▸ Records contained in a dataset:
*****
Lemma grow_spec io req w r w' :
  fw_inv w -> in_u64 req -> grow_to_size io req w = (r, w') ->
  is_panic r = false /\ fw_inv w' /\ same_meta w w' /\
  (r = Ok tt ->
     memory w' = memory w /\ size w' = size w `max` req /\
     (growable_size w' = true <->
        growable_size w = true /\ size w' mod FIXED_CHUNK_SIZE = 0) /\
     forall hdr slots, memory w = true -> fw_repr w hdr slots ->
       fw_repr w' hdr (resize (Z.to_nat (index_capacity w')) zero_digest slots)).
Proof.
  intros Hinv Hreq. pose proof Hinv as [Hcs Hsz Hlen Hgr Hmem].
  unfold grow_to_size. destruct (size w <? req) eqn:Es; zify_bool; last first.
  { intros [= <- <-]. split_and!; [done..|]. intros _. split_and!; [done|lia| |].
    - rewrite <- Hcs. naive_solver.
    - intros hdr slots _ Hrep. pose proof (rep_cap _ _ _ Hrep).
      by rewrite resize_all_alt by lia. }
  destruct (growable_size w) eqn:Eg; simpl; [|intros [= <- <-]; by split_and!].
  rewrite Hcs. destruct (grow_capacity io req _ w) as [r1 w1] eqn:E1.
  apply grow_capacity_spec in E1 as (Hsm & Hs1 & Hl1 & E1); [|unfold_consts; done || lia..].
  destruct Hsm as [? ? Hcs1 ? ?].
  destruct E1 as [(-> & Hm1 & Hc1 & Hg1 & Hrep1)|[Hr1 Hm1]].
  - rewrite (proj2 (Z.leb_le _ _)) by lia. simpl. intros [= <- <-].
    split_and!; [done| |by split|].
    + split; simpl; rewrite ?Hcs1, ?Hcs; try done; [naive_solver|].
      rewrite Hm1. intros Hm. split; [done|]. destruct (Hmem Hm) as [_ (hdr & slots & Hrep)].
      eexists _, _. by eapply fw_repr_eq; [apply Hrep1|..].
    + intros _. simpl. split_and!; [done|lia|naive_solver|].
      intros. by eapply fw_repr_eq; [apply Hrep1|..].
  - destruct r1; simplify_eq/=. intros [= <- <-]. split_and!; [done| |by split|done].
    split; rewrite ?Hcs1, ?Hl1, ?Hs1, ?Hcs; try done; [by rewrite Hlen, Hcs| |congruence].
    intros _. rewrite <- Hcs. auto.
Qed.

Lemma land_chunk_mask a : Z.land a (FIXED_CHUNK_SIZE - 1) = a mod FIXED_CHUNK_SIZE.
Proof. change FIXED_CHUNK_SIZE with (2 ^ 22). by apply land_pred_pow2. Qed.

(** The checks accept exactly the aligned full chunks inside of the content
    and its (possibly short) last chunk. *)
Lemma check_chunk_alignment_spec w off len idx :
  fw_inv w -> in_u64 off -> 0 <= len ->
  check_chunk_alignment w off len = Ok idx <->
  0 <= idx /\ off = idx * FIXED_CHUNK_SIZE + len /\ off <= size w /\
  0 < len <= FIXED_CHUNK_SIZE /\ (len = FIXED_CHUNK_SIZE \/ off = size w).
Proof.
  intros [Hcs Hsz Hlen _ _] Hoff Hl. unfold check_chunk_alignment, checked_sub. rewrite Hcs.
  split.
  - intros H. inv_ok; simpl in *; inv_ok.
    rewrite land_chunk_mask in *.
    match goal with H : negb _ && negb _ = false |- _ => apply andb_false_iff in H end.
    rewrite !negb_false_iff, !Z.eqb_eq in *. unfold_consts. lia.
  - intros (? & Hi & ? & ? & Hor).
    rewrite (proj2 (Z.leb_le _ _)) by (unfold_consts; lia). simpl.
    rewrite (proj2 (Z.ltb_ge _ _)) by lia.
    replace (negb (off =? size w) && negb (len =? FIXED_CHUNK_SIZE)) with false
      by (symmetry; apply andb_false_iff; rewrite !negb_false_iff, !Z.eqb_eq; tauto).
    rewrite (proj2 (Z.ltb_ge _ _)), (proj2 (Z.eqb_neq len 0)) by lia. simpl.
    rewrite land_chunk_mask. replace (off - len) with (idx * FIXED_CHUNK_SIZE) by lia.
    rewrite Z.mod_mul, Z.div_mul by done. done.
Qed.

Lemma ptr_write_repr w hdr slots i d :
  fw_repr w hdr slots -> length d = 32%nat -> 0 <= i < index_capacity w ->
  ptr_write (HEADER_SIZE + i * 32) d (file w)
  = Ok (hdr ++ concat (<[Z.to_nat i := d]> slots)).
Proof.
  intros [Hf Hh Hs Hc Hsz] Hd Hi. unfold HEADER_SIZE in *.
  rewrite ptr_write_ok; [|lia|rewrite Hf, length_app, (length_blocks 32) by done; lia].
  rewrite Hf. f_equal. rewrite <- (blocks_write 32) by (done || lia). unfold write_at.
  rewrite take_app, drop_app, take_ge, drop_ge by lia. rewrite app_nil_l.
  rewrite <- (assoc_L (++)). do 2 f_equal; [f_equal; lia|]. f_equal. f_equal. lia.
Qed.

Lemma add_digest_unchecked_spec idx d w :
  fw_inv w -> length d = 32%nat -> 0 <= idx ->
  (memory w = true -> idx < index_capacity w) ->
  memory w = true /\ (exists f, add_digest_unchecked idx d w = (Ok tt, set_file f w) /\
    forall hdr slots, fw_repr w hdr slots ->
      fw_repr (set_file f w) hdr (<[Z.to_nat idx := d]> slots))
  \/ memory w = false /\
     add_digest_unchecked idx d w = (Err "cannot write to closed index file.", w).
Proof.
  intros [_ _ _ _ Hmem] Hd Hi Hcap. unfold add_digest_unchecked.
  destruct (memory w) eqn:Em; [left|by right]. split; [done|]. simpl.
  destruct (Hmem eq_refl) as [_ (hdr & slots & Hrep)].
  pose proof Hrep as [Hf _ _ _ Hsz]. pose proof (Hcap eq_refl).
  apply file_size_is_ok in Hsz; [|lia].
  rewrite u64_small by (unfold_consts; lia).
  rewrite (ptr_write_repr _ _ _ _ _ Hrep) by (done || lia).
  eexists. split; [done|]. intros hdr' slots' Hrep'. destruct Hrep' as [Hf' Hh' ? ? ?].
  split; simpl; try done; [|by apply blocks_ok_insert|by rewrite length_insert].
  rewrite Hf in Hf'. pose proof (rep_hdr _ _ _ Hrep) as Hh.
  apply app_inj_1 in Hf' as [-> Hcc]; [|congruence].
  f_equal. rewrite <- !(blocks_write 32) by (done || (try apply Hrep) || (try destruct Hrep; lia)).
  by rewrite Hcc.
Qed.

Lemma add_digest_spec idx d w r w' :
  fw_inv w -> length d = 32%nat -> 0 <= idx -> add_digest idx d w = (r, w') ->
  is_panic r = false /\ fw_inv w' /\ same_sizes w w' /\ memory w' = memory w /\
  index_capacity w' = index_capacity w /\
  (r = Ok tt <-> memory w = true /\ idx < index_length w) /\
  (r = Ok tt -> forall hdr slots, fw_repr w hdr slots ->
     fw_repr w' hdr (<[Z.to_nat idx := d]> slots)).
Proof.
  intros Hinv Hd Hi. pose proof Hinv as [_ _ _ _ Hmem]. unfold add_digest.
  destruct (index_length w <=? idx) eqn:E; zify_bool.
  { intros [= <- <-]. split_and!; [done..| |done]. naive_solver lia. }
  destruct (add_digest_unchecked_spec idx d w Hinv Hd Hi) as [[Hm (f & -> & Hrep)]|[Hm ->]].
  { intros Hm. destruct (Hmem Hm). lia. }
  - intros [= <- <-]. split_and!; [done| |by repeat split|done|done|done|auto].
    eapply fw_inv_same_sizes; [done|by repeat split|]. intros _.
    destruct (Hmem Hm) as [? (hdr & slots & ?)]. eauto.
  - intros [= <- <-]. split_and!; try done. naive_solver congruence.
Qed.

Lemma add_chunk_spec io start len d w r w' :
  fw_inv w -> in_u64 start -> in_u32 len -> length d = 32%nat ->
  add_chunk io start len d w = (r, w') ->
  is_panic r = false /\ fw_inv w' /\ same_meta w w' /\
  (r = Ok tt ->
     memory w = true /\ memory w' = true /\
     start mod FIXED_CHUNK_SIZE = 0 /\ 0 < len <= FIXED_CHUNK_SIZE /\
     size w' = size w `max` (start + len) /\
     (len = FIXED_CHUNK_SIZE \/ start + len = size w') /\
     (growable_size w' = true <->
        growable_size w = true /\ size w' mod FIXED_CHUNK_SIZE = 0) /\
     forall hdr slots, fw_repr w hdr slots ->
       fw_repr w' hdr (<[Z.to_nat (start / FIXED_CHUNK_SIZE) := d]>
         (resize (Z.to_nat (index_capacity w')) zero_digest slots))).
Proof.
  intros Hinv Hst Hl Hd. unfold add_chunk, checked_add, ok_or.
  destruct (start + len <=? U64_MAX) eqn:E; zify_bool; [|intros [= <- <-]; done].
  assert (in_u64 (start + len)) as Hend by (unfold in_u64, in_u32 in *; lia).
  destruct (grow_to_size io (start + len) w) as [r1 w1] eqn:E1.
  apply grow_spec in E1 as (Hp1 & Hinv1 & Hsm & Hgrow); [|done..].
  destruct r1 as [[]|e|e]; [|intros [= <- <-]; done|done].
  destruct (Hgrow eq_refl) as (Hm1 & Hs1 & Hg1 & Hrep1).
  destruct (check_chunk_alignment w1 (start + len) len) as [idx|e|e] eqn:E2.
  2: { intros [= <- <-]. done. }
  2: { exfalso. revert E2. unfold check_chunk_alignment, checked_sub, ok_or.
       repeat case_match; done. }
  apply check_chunk_alignment_spec in E2 as (Hi & Hidx & Hsz & Hlen & Hlast);
    [|unfold in_u32 in *; done || lia..].
  intros Hadd. apply add_digest_spec in Hadd as (Hp & Hinv' & Hss & Hm & Hc & Hok & Hrep);
    [|done..].
  split_and!; [done..|etrans; [done|apply Hss]|].
  intros ->. destruct (proj1 Hok eq_refl) as [Hm2 _].
  assert (start = idx * FIXED_CHUNK_SIZE) as Hst' by lia.
  rewrite (ss_size _ _ Hss), (ss_growable _ _ Hss), Hs1 in *.
  split_and!; [congruence|congruence| |lia|lia|lia|lia|done|].
  - rewrite Hst'. by apply Z.mod_mul.
  - intros hdr slots Hr. rewrite Hst', Z.div_mul, Hc by done. apply Hrep; [done|].
    apply Hrep1; [congruence|done].
Qed.
End WriterSpec.

(** [FixedIndexWriter::add_chunk], the method through which a backup client
    fills a fixed index.  From a writer that satisfies its invariant it never
    panics, never writes outside of the mapping, and keeps the invariant
    whatever the system calls return.  When it succeeds the chunk was aligned,
    a full chunk or the last chunk of the content, the content size became
    [max size (start + len)], and the index is the old one, extended with
    zero digests, with the digest stored at [start / chunk_size]. *)
Theorem add_chunk_correct io start len d w r w' :
  WriterSpec.fw_inv w -> in_u64 start -> in_u32 len -> length d = 32%nat ->
  Writer.add_chunk io start len d w = (r, w') ->
  is_panic r = false /\ WriterSpec.fw_inv w' /\
  (r = Ok tt ->
     Writer.memory w = true /\ Writer.memory w' = true /\
     start mod FIXED_CHUNK_SIZE = 0 /\ 0 < len <= FIXED_CHUNK_SIZE /\
     Writer.size w' = Writer.size w `max` (start + len) /\
     (len = FIXED_CHUNK_SIZE \/ start + len = Writer.size w') /\
     forall hdr slots, WriterSpec.fw_repr w hdr slots ->
       WriterSpec.fw_repr w' hdr
         (<[Z.to_nat (start / FIXED_CHUNK_SIZE) := d]>
            (resize (Z.to_nat (Writer.index_capacity w')) WriterSpec.zero_digest slots))).
Proof.
  intros Hinv Hst Hl Hd Hadd.
  apply WriterSpec.add_chunk_spec in Hadd as (? & ? & _ & Hok); [|done..].
  split_and!; [done..|]. intros Hr. destruct (Hok Hr) as (?&?&?&[? ?]&?&?&_&?). by split_and!.
Qed.

(** ** Creating, closing and reading back *)
Module FileSpec.
Import Writer WriterSpec.
#[local] Ltac Zify.zify_post_hook ::= Z.to_euclidean_division_equations.

Lemma write_at_app {A} (a b c k : list A) i :
  length a = i -> length b = length k -> write_at i k (a ++ b ++ c) = a ++ k ++ c.
Proof.
  intros <- Hb. unfold write_at. rewrite take_app_length. do 2 f_equal.
  rewrite <- Hb, <- length_app, (assoc_L (++)). by rewrite drop_app_length.
Qed.

Lemma field_app (a b c : list byte) o n :
  Z.of_nat (length a) = o -> Z.of_nat (length b) = n -> field o n (a ++ b ++ c) = b.
Proof.
  intros <- <-. unfold field. rewrite !Nat2Z.id, drop_app_length. by rewrite take_app_length.
Qed.

(** The header of an index file, with its fields in order. *)
Definition header (uuid : list byte) (ctime : Z) (csum : list byte) (size : list byte) : list byte :=
  FIXED_SIZED_CHUNK_INDEX_1_0 ++ uuid ++ le_bytes 8 ctime ++ csum ++ size
    ++ le_bytes 8 FIXED_CHUNK_SIZE ++ replicate (Z.to_nat 4016) x00.

Lemma length_header uu ct cs sz :
  length uu = 16%nat -> length cs = 32%nat -> length sz = 8%nat ->
  length (header uu ct cs sz) = Z.to_nat HEADER_SIZE.
Proof.
  intros. unfold header. rewrite !length_app, !length_le_bytes, length_replicate.
  rewrite H, H0, H1. vm_compute. done.
Qed.

Lemma header_csum uu ct cs sz cs' : length uu = 16%nat -> length cs = length cs' ->
  write_at (Z.to_nat off_index_csum) cs' (header uu ct cs sz) = header uu ct cs' sz.
Proof.
  intros Hu Hc. unfold header.
  rewrite !(assoc_L (++) FIXED_SIZED_CHUNK_INDEX_1_0), !(assoc_L (++) (_ ++ uu)).
  rewrite write_at_app; [done| |done].
  rewrite !length_app, length_le_bytes, Hu. done.
Qed.

Lemma header_size uu ct cs sz sz' :
  length uu = 16%nat -> length cs = 32%nat -> length sz = length sz' ->
  write_at (Z.to_nat off_size) sz' (header uu ct cs sz) = header uu ct cs sz'.
Proof.
  intros Hu Hc Hs. unfold header.
  rewrite !(assoc_L (++) FIXED_SIZED_CHUNK_INDEX_1_0), !(assoc_L (++) (_ ++ uu)),
    !(assoc_L (++) (_ ++ le_bytes 8 ct)).
  rewrite write_at_app; [done| |done].
  rewrite !length_app, length_le_bytes, Hu, Hc. done.
Qed.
*****
▸ Assigned task:
Please transcribe exactly the lines above from the line that has "destruct (check_chunk_alignment w1" up to and including the line that has "Theorem add_chunk_correct io"; no other line belongs in the answer.

▸ Final answer:
  destruct (check_chunk_alignment w1 (start + len) len) as [idx|e|e] eqn:E2.
  2: { intros [= <- <-]. done. }
  2: { exfalso. revert E2. unfold check_chunk_alignment, checked_sub, ok_or.
       repeat case_match; done. }
  apply check_chunk_alignment_spec in E2 as (Hi & Hidx & Hsz & Hlen & Hlast);
    [|unfold in_u32 in *; done || lia..].
  intros Hadd. apply add_digest_spec in Hadd as (Hp & Hinv' & Hss & Hm & Hc & Hok & Hrep);
    [|done..].
  split_and!; [done..|etrans; [done|apply Hss]|].
  intros ->. destruct (proj1 Hok eq_refl) as [Hm2 _].
  assert (start = idx * FIXED_CHUNK_SIZE) as Hst' by lia.
  rewrite (ss_size _ _ Hss), (ss_growable _ _ Hss), Hs1 in *.
  split_and!; [congruence|congruence| |lia|lia|lia|lia|done|].
  - rewrite Hst'. by apply Z.mod_mul.
  - intros hdr slots Hr. rewrite Hst', Z.div_mul, Hc by done. apply Hrep; [done|].
    apply Hrep1; [congruence|done].
Qed.
End WriterSpec.

(** [FixedIndexWriter::add_chunk], the method through which a backup client
    fills a fixed index.  From a writer that satisfies its invariant it never
    panics, never writes outside of the mapping, and keeps the invariant
    whatever the system calls return.  When it succeeds the chunk was aligned,
    a full chunk or the last chunk of the content, the content size became
    [max size (start + len)], and the index is the old one, extended with
    zero digests, with the digest stored at [start / chunk_size]. *)
Theorem add_chunk_correct io start len d w r w' :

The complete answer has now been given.